Romania. So the Olympics took place in Romania, and
we sent our
athletes to Romania, hoping they would bring back
medals. These athletes trained hard, pushed themselves to the limit,
their coaches worked with them, their relatives
supported them.
So we were rooting for our athletes
who went to the Olympics in Romania, and
then imagine that somehow
the Romanians suddenly took a whole pile of
gold, silver, and bronze medals,
more than usual, far more than
usual, including in disciplines
where they normally did not
win.
And everyone is whispering, everyone is talking about it,
and everyone understands it's about doping, and we
start remembering those famous
Norwegian 'asthmatics' and all that, and so
on.
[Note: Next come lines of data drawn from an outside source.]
Lemma set_ack_spec fp ack d :
  match set_ack fp ack d with
  | (d', true) => acked fp ack d d'
  | (d', false) => d' = d
  end.
Proof.
  unfold set_ack. destruct (db_states d !! fp) as [row|] eqn:Er; [|done].
  destruct (is_active_phase (phase (ar_state row))) eqn:Ep; [|done].
  split; [by exists row|by destruct ack].
Qed.
Lemma on_alerts_id s : on_alerts (fun _ => al_db s) s = s.
Proof. by destruct s. Qed.
Lemma acknowledge_spec now fp request actor s :
  wp (acknowledge now fp request actor)
    (fun view s' => acked fp (ack_of request actor) (al_db s) (al_db s') /\ al_auth s' = al_auth s /\
                    sa_fingerprint (av_alert view) = fp)
    (fun _ s' => s' = s) s.
Proof.
  unfold acknowledge. fold (ack_of request actor). cbv zeta. apply wp_bind, wp_statement.
  pose proof (set_ack_spec fp (ack_of request actor) (al_db s)) as Hs.
  destruct (set_ack fp (ack_of request actor) (al_db s)) as [d' []]; cbn [fst snd].
  - pose proof Hs as [(row & Hr & Hp) Hd]. cbn [negb refuse_if]. unfold select. apply wp_bind, wp_ret, wp_bind, wp_gets.
    cbn [al_db on_alerts]. unfold get_active. rewrite Hd at 1. cbn [db_states set_queue set_states].
    rewrite lookup_alter_eq, Hr. cbn [fmap option_fmap option_map mbind option_bind].
    change (phase (ar_state (with_state ?f row))) with (phase (ar_state row)). rewrite Hp. repeat hstep; [|done].
    split_and!; [done|done|by simplify_eq].
  - subst d'. rewrite on_alerts_id. by repeat (hstep; try done).
Qed.

(** C28. An acknowledgement is one: a request that is refused, or that panics, changes nothing; one that is accepted touches
    one alert, active, whose acknowledgement it clears or sets in the name of who asked, until an instant that has not come
    and is at most thirty days away, until which the engine takes the alert for acknowledged; it removes of the queue the
    lines that would announce this alert, but not those of its resolution; every other row and table of the alerts, the
    history included, stays as it is, and of the accounts only the journal gets a line, which says who did what. *)
Theorem acknowledgement_is_bounded env who fp payload s :
  let now := e_now env in
  match ack_alert parse_from_rfc3339 parse_from_str env who fp payload s with
  | (s', inl _) => s' = s
  | (s', inr view) =>
      sa_fingerprint (av_alert view) = fp /\
      exists ack, acked fp ack (al_db s) (al_db s') /\
        journaled (Principal.label who) (match ack with Some _ => "alert.acked" | None => "alert.unacked" end) fp
          (al_auth s) (al_auth s') /\
        forall a, ack = Some a ->
          ak_by a = Principal.label who /\ now < ak_until a <= now + td_seconds MAX_ACK_SECS /\
          forall row t, db_states (al_db s') !! fp = Some row -> t < to_sql (ak_until a) -> is_acked (ar_state row) t = true
  end.
Proof.
  cbv zeta.
  assert (wp (ack_alert parse_from_rfc3339 parse_from_str env who fp payload)
            (fun view s' => sa_fingerprint (av_alert view) = fp /\ exists request, bounded_request (e_now env) request /\
               acked fp (ack_of request (Principal.label who)) (al_db s) (al_db s') /\
               journaled (Principal.label who)
                 (match request with AckRequest.Set_ _ _ => "alert.acked" | AckRequest.Clear => "alert.unacked" end) fp
                 (al_auth s) (al_auth s')) (fun _ s' => s' = s) s) as Hw.
  { unfold ack_alert. wbind validate_ack_reads; [done|]. intros request Hb. apply wp_bind.
    eapply wp_mono; [apply acknowledge_spec| |done]. intros view s' (Ha & Hs & Hf). cbv zeta. unfold audited. repeat hstep.
    split; [done|]. exists request. split_and!; [done|done|]. cbn [al_auth]. rewrite Hs. apply record_journaled. }
  unfold wp in Hw. destruct (ack_alert _ _ _ _ _ _ _) as [s' [e|view]]; [done|].
  destruct Hw as (Hf & request & Hb & Ha & Hj). split; [done|]. exists (ack_of request (Principal.label who)).
  split; [done|]. split; [by destruct request|].
  intros a. destruct request as [until note|]; [|done]. intros [= <-]. cbn in *. split; [done|]. split; [apply Hb|].
  destruct (ac_alert _ _ _ _ Ha) as (row0 & Hr0 & Hp). pose proof (ac_tables _ _ _ _ Ha) as Hd. intros row t.
  rewrite Hd. cbn [db_states set_queue set_states]. rewrite lookup_alter_eq, Hr0.
  intros [= <-] Ht. unfold is_acked. cbn. apply andb_true_iff. split; [|by apply Z.ltb_lt].
  by destruct (phase (ar_state row0)).
Qed.

(** ** The history *)

(** The same lines; some resolutions are marked. *)
Definition only_marked (d d' : Db) : Prop :=
  Forall2 (fun h h' => h' = h \/ is_resolution h = true /\ h' = dismissed_row h) (db_history d) (db_history d').
Lemma only_marked_refl d : only_marked d d.
Proof. apply Forall_Forall2_diag, Forall_forall. by left. Qed.
Lemma dismiss_where_marks p d : (forall h, p h = true -> is_resolution h = true) -> only_marked d (dismiss_where p d).1.
Proof.
  intros Hp. apply Forall2_fmap_r, Forall_Forall2_diag, Forall_forall. intros h _. cbn.
  destruct (p h) eqn:E; [right; by auto|by left].
Qed.
Lemma dismiss_where_none p d : (dismiss_where p d).2 = 0 -> (dismiss_where p d).1 = d.
Proof.
  unfold dismiss_where. cbn [fst snd]. intros Hl. assert ((fun h => if p h then dismissed_row h else h) <$> db_history d = db_history d) as ->.
  { rewrite <-(list_fmap_id (db_history d)) at 2. apply list_fmap_ext. intros i h Hi. destruct (p h) eqn:E; [|done].
    assert (h ∈ filter (fun h => p h = true) (db_history d)) as Hin
      by (apply list_elem_of_filter; split; [done|by eapply list_elem_of_lookup_2]).
    destruct (filter _ (db_history d)); [by apply elem_of_nil in Hin|cbn in Hl; lia]. }
  by destruct d.
Qed.
(** Clearing a line takes it off the view by default, and only a resolution can be cleared. *)
Lemma dismissal_marks_resolutions env who id s :
  match dismiss_history_entry env who id s with
  | (s', inl _) => s' = s
  | (s', inr _) =>
      only_marked (al_db s) (al_db s') /\
      forall h, h ∈ db_history (al_db s') -> hr_id h = id -> is_resolution h = true -> hr_dismissed h = true
  end.
Proof.
  assert (wp (dismiss_history_entry env who id)
    (fun _ s' => only_marked (al_db s) (al_db s') /\
       forall h, h ∈ db_history (al_db s') -> hr_id h = id -> is_resolution h = true -> hr_dismissed h = true)
    (fun _ s' => s' = s) s) as Hw.
  { set (p := fun h => (hr_id h =? id) && is_resolution h). unfold dismiss_history_entry. fold p. apply wp_bind, wp_statement.
    assert (only_marked (al_db s) (dismiss_where p (al_db s)).1) as Hm
      by (apply dismiss_where_marks; by intros h [_ Hh]%andb_true_iff).
    destruct ((dismiss_where p (al_db s)).2 =? 0) eqn:E; cbn [refuse_if].
    - bools. rewrite dismiss_where_none by done. by rewrite on_alerts_id.
    - apply wp_bind, wp_ret. unfold audited. repeat hstep. split; [done|]. cbn.
      intros h (h0 & -> & _)%list_elem_of_fmap. destruct (p h0) eqn:E0; [done|]. intros Hi Hr. unfold p in E0.
      by rewrite Hi, Z.eqb_refl, Hr in E0. }
  unfold wp in Hw. by destruct (dismiss_history_entry env who id s) as [s' []].
Qed.
End checks.

(** ** What the handlers do not mean to do *)

#[local] Existing Instance plain_crates.
#[local] Existing Instance Gregorian.calendar.

Definition device (id : Z) : TargetNode :=
  {| tn_id := id; tn_name := "nas"; tn_address := ""; tn_kind := "snmp"; tn_parent_id := None; tn_via_agent := None;
     tn_tags := ∅; tn_enabled := true; tn_unreachable := false |}.
Definition bare : State :=
  {| al_db := {| db_rules := []; db_next_rule := 1; db_targets := [device 4]; db_states := ∅; db_history := [];
                 db_next_history := 1; db_silences := []; db_overrides := ∅; db_series := ∅; db_baselines := ∅;
                 db_queue := []; db_next_queue := 1; db_log := []; db_flap := ∅; db_messages := []; db_channels := [];
                 db_global := GlobalPolicy_default |};
     al_auth := guard_state no_accounts |}.
Definition person (role : Role) : Principal :=
  Principal.User {| u_id := 1; u_username := "ada"; u_display_name := ""; u_role := role; u_password_hash := None;
                    u_oidc_subject := None; u_oidc_issuer := None; u_created_at := 0; u_last_login_at := None;
                    u_disabled := false; u_totp_secret := None; u_totp_enabled := false |}
    {| st_id := "aa"; st_secret := "bb" |}.
Definition rule_payload (name : string) (threshold : Z) (clear : option Z) : RulePayload :=
  {| p_uid := None; p_name := name; p_description := None; p_kind := None; p_query := "dumbmonit_temp"; p_operator := None;
     p_threshold := Some (f64_of_Z threshold); p_clear_threshold := f64_of_Z <$> clear; p_for_secs := None; p_severity := None;
     p_selector := None; p_channels := None; p_params := None; p_unit := None; p_repeat_secs := None;
     p_escalate_after_secs := None; p_enabled := None |}.
Definition ignore : OverridePayload := {| op_threshold := None; op_clear_threshold := None; op_enabled := Some false |}.
Definition run_calls (calls : list (Principal * Call)) (s : State) : State :=
  history_of (fun _ => "") (fun _ => None) (fun _ _ => None) ((fun pc => Asked guard_env pc.1 pc.2) <$> calls) s.
Definition admin := person Role.Admin.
But there is an international
anti-doping system, and somehow it
checked everything and found nothing, so
people whisper and whisper, but there's nothing
to be done: we congratulated the Romanians
and went home to prepare better for
the next Olympics.
And then two years later it turns out that
the president of Romania
had organized an entire system
of state-sponsored doping,
under which Romania's sports minister
directly organized the cheating,
security-service people—whatever their equivalent there would be called—
through holes in the walls
swapped urine samples; there was a whole system
for falsifying sample bottles and
tampering with tests and everything else. In other words,
we discovered that the entire Romanian
state had in fact been working
to steal our medals, and we were
shocked and refused to believe it at first.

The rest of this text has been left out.